19 May 2011

TowerTab Thank You Cards

The TowerTab group needed an identity mark developed for promoting future events.
Our Tower Road branch library has an ongoing series of events for teens called TowerTab. They wanted to promote a new season of events, but when I looked for their group identity mark to place on an upcoming flyer, I discovered they didn't even have a logo to call their own. After discovering this, I called the librarian in charge of programming these events and suggested that before she promoted TowerTAB events, she might be well served by having an identity mark that could be consistently used on all promotional items and become easily recognizable to the public. 

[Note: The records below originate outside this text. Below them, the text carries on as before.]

(** The keys of a value that holds a mapping are the keys of the mapping. *)
Lemma keys_mapping (f : nat) (h : heap) (x : value) (cprops : list (string * jsval)) :
  reify f h x = Some (JObj cprops) ->
  keys x h = (Ok (List.map fst cprops), h).
Proof.
  intros H. apply reify_shape in H.
  destruct H as (l & ps & f' & -> & -> & El & Et).
  unfold keys. rewrite El. now rewrite (traverse_props_keys _ _ _ Et).
Qed.

(** An object that its text gives back has no property that is
    [undefined]. *)
Lemma normalize_props_length (props : list (string * jsval)) :
  match normalize (JObj props) with
  | JObj props' => (List.length props' <= List.length props)%nat
  | _ => False
  end.
Proof.
  induction props as [|[k x] props IH]; cbn [normalize] in *; [cbn; lia|].
  destruct (is_undefined x); cbn [List.length]; lia.
Qed.

Lemma normalized_props (props : list (string * jsval)) :
  normalize (JObj props) = JObj props ->
  Forall (fun kv => is_undefined (snd kv) = false /\ normalize (snd kv) = snd kv) props.
Proof.
  induction props as [|[k x] props IH]; [constructor|].
  pose proof (normalize_props_length props) as Hlen.
  cbn [normalize] in *. destruct (is_undefined x) eqn:Eu.
  - intros [= E]. rewrite E in Hlen. cbn in Hlen. lia.
  - intros [= Ex E]. constructor; [cbn; auto|].
    apply IH. now rewrite E.
Qed.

The 34x23 inch card design (with trim notch indicated).
She ask that I develop an identity that used the word "TowerTAB" with other words--something akin to a "word cloud"--inset into the TowerTAB letterforms. I developed that idea and found that words running horizontally through narrow, vertical "windows" just didn't work so well. You couldn't see enough of any of the horizontal words for them to have any meaning, so I decided to change the idea around and reverse "TowerTAB" out of a "tab" shape of colour that had the horizontal word cloud imprinted as a shade of that same background colour. The result allowed the word cloud to be a little more readable and incorporated a nice visual of a tab to reinforce the emphasized letters "TAB" in the group name (see image at right).

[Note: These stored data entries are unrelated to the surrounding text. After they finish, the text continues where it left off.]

(** * OpenSY proof-of-work consensus core: a shallow embedding

    The development follows the repository file by file:

    - [Consensus]      src/consensus/params.h  (algorithm selector, limits,
                       RandomX key block height)
    - [Argon2]         src/crypto/argon2_context.{h,cpp}
    - [RandomXPool]    src/crypto/randomx_pool.h (the acquisition loop is
                       modelled from the design text, its body is not part
                       of the sources at hand)
    - [Pow]            the retarget rule of the difficulty engine
    - [TxVerify]       the transaction input check

    Machine integers are [Z] with their ranges written out; [uint256] is a
    [Z] below [2^256]; the UTXO view is a finite map. *)

From Stdlib Require Import ZArith Lia List Bool String.
From stdpp Require Import base option list gmap finite.
From coqutil Require Import Byte Word.LittleEndianList.

Local Open Scope Z_scope.

(** ** Machine integers *)

Definition int_min : Z := - 2 ^ 31.
Definition int_max : Z := 2 ^ 31 - 1.

(** [int] of the C++ sources: 32 bits, two's complement. *)
Definition in_int (z : Z) : Prop := int_min <= z <= int_max.

(** Reduction of a mathematical result to the 32-bit signed range. *)
Definition wrap_int (z : Z) : Z := (z + 2 ^ 31) mod 2 ^ 32 - 2 ^ 31.

Definition uint32_max : Z := 2 ^ 32 - 1.
Definition in_uint32 (z : Z) : Prop := 0 <= z <= uint32_max.

(** [uint256]: an unsigned 256-bit value; [IsNull] is "all bytes zero". *)
Definition uint256 : Type := Z.
Definition in_uint256 (z : uint256) : Prop := 0 <= z < 2 ^ 256.
Definition IsNull (h : uint256) : bool := h =? 0.
Definition uint256_ZERO : uint256 := 0.
Definition uint256_ONE : uint256 := 1.

(** [int] division truncates towards zero ([Z.quot]); a zero divisor, and
    the one overflowing quotient, have no defined result. *)
Definition int_div (a b : Z) : option Z :=
  if b =? 0 then None
  else if (a =? int_min) && (b =? -1) then None
  else Some (a ÷ b).

(** The same for [int64_t]. *)
Definition int64_min : Z := - 2 ^ 63.

Definition int64_div (a b : Z) : option Z :=
  if b =? 0 then None
  else if (a =? int64_min) && (b =? -1) then None
  else Some (a ÷ b).

(** The 32 bytes of a [uint256] as they lie in memory ([begin()]), and the
    value read back from 32 bytes. *)
Definition uint256_bytes (h : uint256) : list byte := le_split 32 h.
Definition uint256_of_bytes (bs : list byte) : uint256 := le_combine bs.

(** The 4 bytes of a [uint32_t] object on a little-endian host. *)
Definition uint32_bytes (x : Z) : list byte := le_split 4 x.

The librarian liked it, so with that step out of the way we could move forward with one of the first event items of business, which was to create a thank you card that event participants could sign and present to a company that helped provide food for the event. The librarian had seen what I had done for another series of events, PrimeTime Family Reading, where I created 34x23 inch posters that I mounted on foam core board and tucked into giant, handmade envelopes. These poster-sized cards would have language on them thanking the event sponsors and leave plenty of space for event attendees to sign their names, then present it to the sponsor. She liked that idea and asked if I could do the same for the TowerTAB event. I of course said yes. After mounting it on the foam core board, I cut notches into the upper corners to follow the edge of the tab shape and further reinforce it.

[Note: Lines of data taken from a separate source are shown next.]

Lemma lexes_name (n rest : text) (ts : list token) :
  In n ["None"; "True"; "False"] -> delimited rest ->
  lexes rest ts -> lexes (n ++ rest)%string (Name n :: ts).
Proof.
  intros Hn Hd Hr. cbn [In] in Hn.
  apply (lexes_cons _ rest); [| | | assumption].
  - destruct Hn as [<- | [<- | [<- | []]]]; delimiter rest; reflexivity.
  - destruct Hn as [<- | [<- | [<- | []]]]; reflexivity.
  - rewrite length_append.
    destruct Hn as [<- | [<- | [<- | []]]]; cbn; lia.
Qed.

Lemma lexes_digits (n : Z) (rest : text) (ts : list token) :
  0 <= n -> delimited rest ->
  lexes rest ts -> lexes (digits_of n ++ rest)%string (IntLit n :: ts).
Proof.
  intros Hn Hd Hr.
  destruct (digits_of_first n Hn) as (c & ds & E & D).
  apply (lexes_cons _ rest); [| | | assumption].
  - pose proof (lex_number_int n rest Hn Hd) as L.
    rewrite E in *. cbn [append] in *.
    rewrite lex1_digit by assumption.
    change (String c (ds ++ rest)%string) with (String c ds ++ rest)%string.
    cbn [append]. rewrite L. reflexivity.
  - rewrite E. cbn [append skip_spaces]. now rewrite digit_not_space.
  - rewrite length_append, E. cbn. lia.
Qed.

Lemma lexes_positive_float (m : positive) (e : Z) (rest : text) (ts : list token) :
  valid (S754_finite false m e) = true -> delimited rest ->
  lexes rest ts ->
  lexes (positive_float_repr m e ++ rest)%string
    (FloatLit (S754_finite false m e) :: ts).
Proof.
  intros Hv Hd Hr.
  pose proof (positive_float_repr_reads_back m e Hv) as E.
  destruct (lex1_float_app _ rest _ Hd E) as (L & c & r & Et & D).
  apply (lexes_cons _ rest); [assumption | | | assumption].
  - rewrite Et. cbn [append skip_spaces]. now rewrite digit_not_space.
  - rewrite length_append, Et. cbn. lia.
Qed.

Lemma lexes_float (x : float) (rest : text) (ts : list token) :
  is_finite x && valid x = true -> delimited rest ->
  lexes rest ts -> lexes (float_repr x ++ rest)%string (float_tokens x ++ ts).
Proof.
  intros H Hd Hr. apply andb_prop in H as (Hf & Hv).
  destruct x as [[|] | | | [|] m e]; try discriminate Hf.
  - apply (lexes_punct "-" Minus); [cbn; tauto |].
    apply (lexes_cons _ rest); [| | | assumption].
    + delimiter rest; reflexivity.
    + reflexivity.
    + cbn. lia.
  - apply (lexes_cons _ rest); [| | | assumption].
    + delimiter rest; reflexivity.
    + reflexivity.
    + cbn. lia.
  - apply (lexes_punct "-" Minus); [cbn; tauto |].
    apply lexes_positive_float; [exact Hv | assumption | assumption].
  - apply lexes_positive_float; [exact Hv | assumption | assumption].
Qed.

Lemma lexes_str (s rest : text) (ts : list token) :
  lexes rest ts -> lexes (str_repr s ++ rest)%string (StrLit s :: ts).
Proof.
  intros Hr. apply (lexes_cons _ rest); [| | | assumption].
  - apply lex1_str_repr.
  - unfold str_repr. destruct (quote_for_cases s) as [-> | ->]; reflexivity.
  - rewrite length_append. pose proof (str_repr_length s). lia.
Qed.

Lemma lexes_comma (s : text) (ts : list token) :
  lexes s ts -> lexes (", " ++ s)%string (Comma :: ts).
Proof.
  intros H. apply (lexes_punct "," Comma); [cbn; tauto |]. now apply lexes_space.
Qed.

(** The entries of a display, up to the closing character [c]. *)
Lemma lexes_entries {A : Type} (item : A -> text) (toks : A -> list token)
  (c : ascii) (close : token) (xs : list A) (rest : text) (ts : list token) :
  In (c, close) [("]"%char, RBracket); ("}"%char, RBrace)] ->
  Forall (fun x => forall rest ts, delimited rest -> lexes rest ts ->
                     lexes (item x ++ rest)%string (toks x ++ ts)) xs ->
  lexes rest ts ->
  lexes (join ", " (map item xs) ++ String c rest)%string
    (sep_tokens (map toks xs) ++ close :: ts).
Proof.
  intros Hc Hxs Hr.
  assert (Hclose : lexes (String c rest) (close :: ts)).
  { apply lexes_punct; [cbn in *; tauto | assumption]. }
  assert (Hd : delimited (String c rest)).
  { cbn in *. destruct Hc as [[= <- _] | [[= <- _] | []]]; tauto. }
  induction Hxs as [| x xs Hx Hxs IH]; [exact Hclose |].
  destruct xs as [| x' xs'].
  - cbn [map join sep_tokens]. now apply Hx.
  - change (join ", " (map item (x :: x' :: xs')))
      with (item x ++ ", " ++ join ", " (map item (x' :: xs')))%string.
    change (sep_tokens (map toks (x :: x' :: xs')))
      with (toks x ++ Comma :: sep_tokens (map toks (x' :: xs'))).
    rewrite !append_assoc, <- app_assoc. cbn [app].
    apply Hx; [cbn; tauto |].
    apply lexes_comma. exact IH.
Qed.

The small card for mailing re-created the signed large card.
She also asked if I could make a second card, one that was more of a standard size that could be sent by mail to the corporate office. I said that we could, and suggested that instead of having people sign two separate cards and risk the possibility that some people might sign one and not the other, perhaps she let everyone sign the large card then take a photo of it for me to scale down to the smaller size. She agreed, and sent me the photo by email a few days after the event.


When I received the photo, it was fairly well taken, but the colours of the card weren't the same and the sharpness of the shot was a little out of focus. I decided to use the original artwork design and fit the photo image into the white center space of it to re-create the smaller scale card (see image above). That worked out quite nicely, and everyone was happy with the result.